▸ WORK REQUIRED: Which lines of the entries below run from the one holding "specialize (Hknown t1" to the one holding "E3|by rewrite E5].", inclusive? Set down exactly those lines and no others.

▸ INFORMATION GIVEN:
*** Begin section ***

Lemma repeat_ok :
  nextPhase (currentPhase t) (currentPhaseExecutionResult t') = currentPhase t →
  (∀ t'', transactionFailed t'' = transactionFailed t →
     lastCompletedTransactionPhaseOnPrivacyBudgetServer t'' = lastCompletedTransactionPhaseOnPrivacyBudgetServer t' →
     known (currentPhase t) t'' (log ++ ext)) →
  decided t (log ++ ext) (proceedToNextPhase clients (currentPhase t) t').
Proof.
  intros Hn Hknown. destruct step_frame as (Hcp & Htf & Hrt).
  destruct (log_ok_dispatch t t' log ext Hready Hdisp) as (Hlog & Hnot & Habt).
  pose proof Hready as [_ _ Hr Hk _ _ _].
  assert (distributed_phase (currentPhase t) = true) as Hd by (by destruct (currentPhase t)).
  rewrite proceed_repeat; [|done|done|done|intros E; rewrite Htf; rewrite E in Hk; apply Hk].
  set (t1 := setRetries (retries t' - 1)%Z t'). destruct (Z.leb_spec (retries t' - 1) 0).
  - destruct (canMarkTransactionAsSuccessful clients (currentPhase t) t1) eqn:Ecan; [|done]. split; [|done].
    specialize (Hknown t1 Htf eq_refl). unfold canMarkTransactionAsSuccessful in Ecan.
    destruct (currentPhase t); try done.
    + left. intros c Hc. by apply Hknown.
    + destruct Hknown as [?|[?|?]]; unfold settled; auto.
  - destruct (entered_facts (currentPhase t) t1) as (E1 & E2 & E3 & E4 & E5 & E6). split.
    + constructor; [done|apply E6; apply step_result|rewrite E4; cbn; lia| |done| |].
      * rewrite E1. apply Hknown; [by rewrite E3|by rewrite E5].
      * rewrite E3. cbn. rewrite Htf. done.
      * rewrite E3. cbn. rewrite Htf. done.
    + unfold remaining. rewrite E1, E4. cbn. lia.
Qed.

Lemma gave_up_later t'' : transactionFailed t'' = transactionFailed t → gave_up t log → gave_up t'' (log ++ ext).
Proof.
  intros E (Htf & id & p & r & Hin & Hp). split; [congruence|]. exists id, p, r. split; [apply elem_of_app; by left|done].
Qed.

*** End section ***

▸ REPLY TO THE EXERCISE:
    specialize (Hknown t1 Htf eq_refl). unfold canMarkTransactionAsSuccessful in Ecan.
    destruct (currentPhase t); try done.
    + left. intros c Hc. by apply Hknown.
    + destruct Hknown as [?|[?|?]]; unfold settled; auto.
  - destruct (entered_facts (currentPhase t) t1) as (E1 & E2 & E3 & E4 & E5 & E6). split.
    + constructor; [done|apply E6; apply step_result|rewrite E4; cbn; lia| |done| |].
      * rewrite E1. apply Hknown; [by rewrite E3|by rewrite E5].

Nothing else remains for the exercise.